__ASSIGNMENT__. In the records below, find the line that contains "num_lt (at level 70, no associativity) : js_scope." and the line that contains "(** A JavaScript", then retype exactly those two lines and every line between them.

__DATA TO EXAMINE__.
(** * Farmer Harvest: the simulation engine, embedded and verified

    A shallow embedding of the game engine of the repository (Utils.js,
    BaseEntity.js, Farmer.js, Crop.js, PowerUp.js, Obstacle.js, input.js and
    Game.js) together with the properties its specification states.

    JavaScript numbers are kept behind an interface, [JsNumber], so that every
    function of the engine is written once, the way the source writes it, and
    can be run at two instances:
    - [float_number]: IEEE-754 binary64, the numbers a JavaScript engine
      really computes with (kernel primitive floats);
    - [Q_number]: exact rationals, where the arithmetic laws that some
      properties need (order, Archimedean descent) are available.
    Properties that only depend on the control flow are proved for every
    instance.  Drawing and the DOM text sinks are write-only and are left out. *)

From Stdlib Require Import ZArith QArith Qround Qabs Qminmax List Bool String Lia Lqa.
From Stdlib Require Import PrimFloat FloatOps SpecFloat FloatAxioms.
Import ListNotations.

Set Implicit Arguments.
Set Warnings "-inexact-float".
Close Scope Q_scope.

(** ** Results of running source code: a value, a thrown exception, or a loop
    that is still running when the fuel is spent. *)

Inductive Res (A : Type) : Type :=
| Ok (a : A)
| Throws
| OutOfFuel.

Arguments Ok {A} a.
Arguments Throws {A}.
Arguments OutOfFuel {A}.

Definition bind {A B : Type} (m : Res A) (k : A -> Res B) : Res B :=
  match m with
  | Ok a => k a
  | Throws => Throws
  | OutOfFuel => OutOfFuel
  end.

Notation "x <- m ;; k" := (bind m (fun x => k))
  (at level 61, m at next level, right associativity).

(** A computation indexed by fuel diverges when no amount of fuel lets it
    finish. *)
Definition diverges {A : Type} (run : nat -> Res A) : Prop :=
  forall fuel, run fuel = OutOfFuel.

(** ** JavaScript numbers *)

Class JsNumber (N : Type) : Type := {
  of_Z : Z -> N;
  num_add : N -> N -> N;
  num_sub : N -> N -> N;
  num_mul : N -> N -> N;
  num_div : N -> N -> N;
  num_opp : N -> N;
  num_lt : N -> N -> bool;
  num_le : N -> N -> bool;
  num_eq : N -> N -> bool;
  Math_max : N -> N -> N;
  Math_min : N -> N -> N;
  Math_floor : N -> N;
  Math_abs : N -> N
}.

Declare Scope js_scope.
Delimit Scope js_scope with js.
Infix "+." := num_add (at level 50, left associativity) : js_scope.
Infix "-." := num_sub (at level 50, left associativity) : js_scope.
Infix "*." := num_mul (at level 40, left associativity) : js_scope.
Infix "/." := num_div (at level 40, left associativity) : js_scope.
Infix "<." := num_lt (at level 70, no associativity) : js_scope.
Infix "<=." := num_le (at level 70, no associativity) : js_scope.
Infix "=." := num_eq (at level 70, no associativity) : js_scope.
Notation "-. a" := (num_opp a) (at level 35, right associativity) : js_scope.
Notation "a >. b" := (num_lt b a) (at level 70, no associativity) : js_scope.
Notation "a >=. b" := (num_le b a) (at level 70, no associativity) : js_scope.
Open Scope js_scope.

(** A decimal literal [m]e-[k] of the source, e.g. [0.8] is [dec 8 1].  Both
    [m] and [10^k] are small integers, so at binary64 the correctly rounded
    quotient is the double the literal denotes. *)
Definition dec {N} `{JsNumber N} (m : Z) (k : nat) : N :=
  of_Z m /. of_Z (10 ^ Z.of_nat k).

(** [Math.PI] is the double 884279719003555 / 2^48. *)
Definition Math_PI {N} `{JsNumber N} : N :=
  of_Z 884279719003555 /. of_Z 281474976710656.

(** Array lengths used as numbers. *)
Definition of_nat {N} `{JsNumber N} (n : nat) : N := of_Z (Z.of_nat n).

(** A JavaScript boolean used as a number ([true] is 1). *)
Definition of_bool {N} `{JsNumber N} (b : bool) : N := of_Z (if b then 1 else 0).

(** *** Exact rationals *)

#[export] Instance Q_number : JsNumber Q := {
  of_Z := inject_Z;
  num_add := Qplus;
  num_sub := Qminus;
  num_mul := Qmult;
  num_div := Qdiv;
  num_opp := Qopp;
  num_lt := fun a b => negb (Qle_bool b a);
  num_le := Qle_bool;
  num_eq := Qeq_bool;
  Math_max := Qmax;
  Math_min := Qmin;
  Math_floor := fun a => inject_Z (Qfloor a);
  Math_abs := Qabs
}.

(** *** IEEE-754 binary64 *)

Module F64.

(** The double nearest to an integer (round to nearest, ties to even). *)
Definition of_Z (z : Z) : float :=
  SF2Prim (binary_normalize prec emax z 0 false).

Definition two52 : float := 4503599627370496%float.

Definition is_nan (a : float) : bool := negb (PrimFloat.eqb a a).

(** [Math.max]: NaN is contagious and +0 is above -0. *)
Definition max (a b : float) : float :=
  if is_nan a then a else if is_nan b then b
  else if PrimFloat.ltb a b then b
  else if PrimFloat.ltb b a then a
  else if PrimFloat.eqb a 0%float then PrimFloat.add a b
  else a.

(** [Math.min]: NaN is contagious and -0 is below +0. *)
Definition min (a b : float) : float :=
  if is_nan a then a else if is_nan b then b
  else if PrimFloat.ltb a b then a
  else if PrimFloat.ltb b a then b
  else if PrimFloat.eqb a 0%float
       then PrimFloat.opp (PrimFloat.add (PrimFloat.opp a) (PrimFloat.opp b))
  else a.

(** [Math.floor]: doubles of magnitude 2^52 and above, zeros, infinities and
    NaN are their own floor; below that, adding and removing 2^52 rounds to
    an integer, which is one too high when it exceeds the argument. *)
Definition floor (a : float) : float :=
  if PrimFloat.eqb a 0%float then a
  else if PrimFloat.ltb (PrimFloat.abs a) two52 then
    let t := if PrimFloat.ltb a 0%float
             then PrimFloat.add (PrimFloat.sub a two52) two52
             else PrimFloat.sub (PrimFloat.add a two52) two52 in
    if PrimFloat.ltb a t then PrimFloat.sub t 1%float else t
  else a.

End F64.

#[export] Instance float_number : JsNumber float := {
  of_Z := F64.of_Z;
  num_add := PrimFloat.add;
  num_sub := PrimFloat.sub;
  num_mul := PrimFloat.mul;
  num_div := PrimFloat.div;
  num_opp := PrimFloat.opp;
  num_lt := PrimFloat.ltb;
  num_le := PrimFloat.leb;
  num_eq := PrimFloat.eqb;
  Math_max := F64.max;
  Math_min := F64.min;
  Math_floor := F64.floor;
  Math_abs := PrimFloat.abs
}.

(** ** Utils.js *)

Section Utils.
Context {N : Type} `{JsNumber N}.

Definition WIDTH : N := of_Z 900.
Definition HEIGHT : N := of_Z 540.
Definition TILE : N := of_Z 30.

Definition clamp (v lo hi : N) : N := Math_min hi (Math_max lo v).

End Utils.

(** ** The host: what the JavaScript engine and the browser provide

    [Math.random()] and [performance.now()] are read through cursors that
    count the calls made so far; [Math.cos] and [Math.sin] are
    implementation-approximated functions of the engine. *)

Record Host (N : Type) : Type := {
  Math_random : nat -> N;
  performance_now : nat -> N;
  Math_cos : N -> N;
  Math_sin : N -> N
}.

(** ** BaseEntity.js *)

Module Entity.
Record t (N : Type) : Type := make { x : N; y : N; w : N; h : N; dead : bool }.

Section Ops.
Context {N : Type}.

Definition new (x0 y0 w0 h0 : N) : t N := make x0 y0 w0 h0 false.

__RESULT BELOW__.
Infix "<." := num_lt (at level 70, no associativity) : js_scope.
Infix "<=." := num_le (at level 70, no associativity) : js_scope.
Infix "=." := num_eq (at level 70, no associativity) : js_scope.
Notation "-. a" := (num_opp a) (at level 35, right associativity) : js_scope.
Notation "a >. b" := (num_lt b a) (at level 70, no associativity) : js_scope.
Notation "a >=. b" := (num_le b a) (at level 70, no associativity) : js_scope.
Open Scope js_scope.

(** A decimal literal [m]e-[k] of the source, e.g. [0.8] is [dec 8 1].  Both
    [m] and [10^k] are small integers, so at binary64 the correctly rounded
    quotient is the double the literal denotes. *)
Definition dec {N} `{JsNumber N} (m : Z) (k : nat) : N :=
  of_Z m /. of_Z (10 ^ Z.of_nat k).

(** [Math.PI] is the double 884279719003555 / 2^48. *)
Definition Math_PI {N} `{JsNumber N} : N :=
  of_Z 884279719003555 /. of_Z 281474976710656.

(** Array lengths used as numbers. *)
Definition of_nat {N} `{JsNumber N} (n : nat) : N := of_Z (Z.of_nat n).

(** A JavaScript boolean used as a number ([true] is 1). *)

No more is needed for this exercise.